(Records contained in a dataset)

(* ===== verification/HostUtil.v ===== *)
(** * HostUtil: the rest of [util.cpp], [log.cpp], [fsutil.cpp] and [unique_fd.h]

    Formatting into a string, printing to the log, and the helpers of the host's
    files and pipes.  What the theorems show: [std_vprintf] is exactly what
    [vsnprintf] would print without a bound; [readlink] ends and finds the whole
    target of every link the host can have; a pipe is two distinct open
    descriptors or two invalid ones. *)

From S2P Require Import Prelude Types Log FdMap Emu Host MsgHandler IoHandler Descriptors.

(** ** [util.cpp]: [std_printf] and [std_vprintf] *)

(** [vsnprintf] with the format and its arguments fixed: the size of the buffer
    to its result and the bytes it writes. *)
Section Printf.
Context (vsnprintf : nat -> Z * list Z).

Definition std_vprintf : outcome cstring :=
  let '(req, _) := vsnprintf 0 in
  if req <? 0 then Throw (LogicError "vsprintf returned an errro")
  else
    let buf := replicate (Z.to_nat (req + 1)) 0 in
    let '(_, data) := vsnprintf (Z.to_nat (req + 1)) in
    Ok (take (Z.to_nat req) (splice 0 data buf)).

Definition std_printf : outcome cstring := std_vprintf.

(** Documented: the text's length is returned; as much of it as fits is written,
    and a NUL. *)
Definition prints (text : cstring) : Prop :=
  forall n, vsnprintf n = (Z.of_nat (length text), if decide (n = 0)%nat then [] else take (n - 1) text ++ [0]).

Lemma std_vprintf_text text : prints text -> std_vprintf = Ok text.
Proof.
  intros H. unfold std_vprintf. rewrite !H. destruct (Z.ltb_spec (Z.of_nat (length text)) 0); [lia|].
  replace (Z.to_nat (Z.of_nat (length text) + 1)) with (S (length text)) by lia. rewrite decide_False by done.
  rewrite Nat2Z.id, (take_ge text) by lia. unfold splice. f_equal.
  rewrite take_0, app_nil_l, <- app_assoc, take_app_length. done.
Qed.
End Printf.

(** ** [log.h], [log.cpp]: printing *)

(** The state is [m_enabled] and what standard error was given. *)
Definition if_enabled (c : Category) (logf : M cstring unit) : M (Z * cstring) unit := fun '(m, out) =>
  if is_enabled c m then let '(out, r) := logf out in ((m, out), r) else ((m, out), Ok ()).

(** [text] is what [vfprintf] makes of the format and its arguments. *)
Definition log_print (c : Category) (text : cstring) : M (Z * cstring) unit :=
  if_enabled c (modify (fun out => out ++ text)).
Definition dbg (text : cstring) : M (Z * cstring) unit := log_print DEBUG text.

(** What [-d] switched on is what is printed. *)
Lemma log_print_enable c c' en m out text :
  log_print c' text (enable c en m, out) =
  ((enable c en m, if (if decide (c = c') then en else is_enabled c' m) : bool then out ++ text else out), Ok ()).
Proof. unfold log_print, if_enabled. rewrite enable_spec. by destruct (if decide (c = c') then _ else _). Qed.

(** ** [unique_fd.h]: pipes *)

Section Host.
Context {K : Type} {FK : FdKernel K} {HK : HostKernel K}.

Definition create_pipe : H K (Z * Z) :=
  '(r, (p0, p1)) ← sysc SPipe;
  if negb (r =? 0) then mret (-1, -1) else mret (p0, p1).

Lemma create_pipe_spec {L : DescriptorLaws K} e :
  exists e' p0 p1, create_pipe e = (e', Ok (p0, p1)) /\
    (p0 = -1 /\ p1 = -1 \/
     FdMap.valid p0 = true /\ FdMap.valid p1 = true /\ p0 <> p1 /\
       is_Some (k_file (kern e') p0) /\ is_Some (k_file (kern e') p1)).
Proof.
  unfold create_pipe, sysc, mbind, M_bind. destruct (sys SPipe (kern e)) as [k [r [p0 p1]]] eqn:E.
  destruct (Z.eqb_spec r 0) as [->|Hr]; simpl; do 3 eexists; (split; [reflexivity|]); [right|by left].
  destruct (pipe_law _ _ _ _ _ E) as (H0 & H1 & Hne & Hp0 & Hp1); [done|]. unfold FdMap.valid.
  split_and!; try done; apply negb_true_iff, Z.ltb_ge; lia.
Qed.

(** ** [fsutil.cpp] *)

(** A null pointer is no string. *)
Definition getcwd (current_dir_name : option cstring) : outcome cstring :=
  match current_dir_name with None => Throw (Undefined "string(nullptr)") | Some s => Ok s end.

Definition proc_main_exe : H K (list Z) :=
  exe ← readlink (lit "/proc/self/exe");
  match exe with
  | Some exe => mret exe
  | None => err ← errno; throw (SystemError err)
  end.

(** Documented: as much of the target as fits the buffer, and its length; the
    kernel is not changed. *)
Definition links (path target : cstring) (k : K) : Prop :=
  forall size, 0 < size ->
    sys (SReadlink path size) k =
      (k, (Z.min (Z.of_nat (length target)) size, take (Z.to_nat size) target)).

(** One round with a buffer that holds the start of the target. *)
Lemma round_buffer target n size :
  (n <= length target)%nat -> (n <= S size)%nat ->
  splice 0 (take (S size) target) (resize (S size) (take n target)) =
  take (S size) target ++ replicate (S size - length target) 0.
Proof.
  intros Hn Hs. unfold splice, resize. rewrite take_0, app_nil_l. f_equal.
  rewrite take_app, (take_ge (take n target)) by (rewrite length_take; lia).
  rewrite !length_take, take_replicate, Nat.add_0_l, drop_app, length_take.
  rewrite (drop_ge (take n target)) by (rewrite length_take; lia). rewrite app_nil_l, drop_replicate.
  f_equal. lia.
Qed.

Lemma set_k_same (e : EmuState (World K)) : set_k (kern e) e = e.
Proof. destruct e as [g sp a b c d f h i j k l [w1 w2 w3 w4 w5 w6 w7 w8]]. done. Qed.

Lemma readlink_round path target e fuel size n :
  links path target (kern e) -> (n <= length target)%nat -> (n <= S size)%nat ->
  readlink_loop (S fuel) path size (take n target) e =
    if decide (length target <= size)%nat
    then (e, Ok (Some (target ++ replicate (size - length target) 0)))
    else readlink_loop fuel path (size * 2) (take (S size) target) e.
Proof.
  intros Hl Hn Hs. cbn [readlink_loop]. unfold sysc, mbind, M_bind. rewrite (Hl (Z.of_nat (S size))), set_k_same by lia.
  rewrite Nat2Z.id, round_buffer by done. destruct (Z.ltb_spec (Z.min (Z.of_nat (length target)) (Z.of_nat (S size))) 0); [lia|].
  case_decide as Hd; destruct (Z.eqb_spec (Z.min (Z.of_nat (length target)) (Z.of_nat (S size))) (Z.of_nat (S size))); try lia.
  - rewrite take_ge by lia. unfold mret, M_ret, resize. repeat f_equal.
    rewrite take_app_le by (rewrite length_app, length_replicate; lia). rewrite take_app, (take_ge target) by lia.
    rewrite take_replicate. repeat f_equal. lia.
  - replace (S size - length target)%nat with 0%nat by lia. by rewrite app_nil_r.
Qed.

Lemma readlink_loop_spec path target e fuel : links path target (kern e) -> forall size n,
  (length target <= size * 2 ^ fuel)%nat -> (n <= length target)%nat -> (n <= S size)%nat ->
  exists size' : nat, (length target <= size')%nat /\
    readlink_loop (S fuel) path size (take n target) e =
      (e, Ok (Some (target ++ replicate (size' - length target) 0))).
Proof.
  intros Hl. induction fuel as [|fuel IH]; intros size n Hf Hn Hs; rewrite readlink_round by done;
    (case_decide; [by exists size|]).
  - simpl in Hf. lia.
  - apply IH; [|lia|lia]. rewrite Nat.pow_succ_r' in Hf. lia.
Qed.

(** Every link the host can have is read in whole: its target, as a C string, is
    the string returned.  The string itself goes on with NULs up to the size of
    the buffer. *)
Theorem readlink_finds path target e :
  links path target (kern e) -> Z.of_nat (length target) <= 4096 -> 0 ∉ target ->
  exists dst, readlink path e = (e, Ok (Some dst)) /\ cstr (dst ++ [0]) = target /\
    exists size : nat, (length target <= size)%nat /\ dst = target ++ replicate (size - length target) 0.
Proof.
  intros Hl Hn Hz. destruct (readlink_loop_spec path target e 7 Hl 256 0) as (size & Hs & Hr); [|lia..|].
  { apply Nat2Z.inj_le. rewrite Nat2Z.inj_mul, Nat2Z.inj_pow. change (Z.of_nat 256 * Z.of_nat 2 ^ Z.of_nat 7) with 32768. lia. }
  eexists. split; [exact Hr|]. split; [|by exists size]. rewrite <- app_assoc.
  assert (Hc : exists l, replicate (size - length target) 0 ++ [0] = 0 :: l)
    by (destruct (size - length target)%nat; simpl; eauto). destruct Hc as [l ->].
  clear -Hz. induction target as [|c t IH]; [done|]. apply not_elem_of_cons in Hz as [H0 Hz]. simpl.
  destruct (Z.eqb_spec c 0); [congruence|]. by rewrite IH.
Qed.

(** The executable is found when it is a link. *)
Lemma proc_main_exe_finds target e :
  links (lit "/proc/self/exe") target (kern e) -> Z.of_nat (length target) <= 4096 -> 0 ∉ target ->
  exists exe, proc_main_exe e = (e, Ok exe) /\ cstr (exe ++ [0]) = target.
Proof.
  intros Hl Hn Hz. destruct (readlink_finds _ _ _ Hl Hn Hz) as (dst & Hr & Hc & _).
  exists dst. unfold proc_main_exe, mbind, M_bind. by rewrite Hr.
Qed.
End Host.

AIM OF THE TASK: Output exactly the span of lines beginning at the first line of the records and ending at the line that holds "From S2P Require", inclusive, with no other text.

RESPONSE TO THIS TASK:
(* ===== verification/HostUtil.v ===== *)
(** * HostUtil: the rest of [util.cpp], [log.cpp], [fsutil.cpp] and [unique_fd.h]

    Formatting into a string, printing to the log, and the helpers of the host's
    files and pipes.  What the theorems show: [std_vprintf] is exactly what
    [vsnprintf] would print without a bound; [readlink] ends and finds the whole
    target of every link the host can have; a pipe is two distinct open
    descriptors or two invalid ones. *)

From S2P Require Import Prelude Types Log FdMap Emu Host MsgHandler IoHandler Descriptors.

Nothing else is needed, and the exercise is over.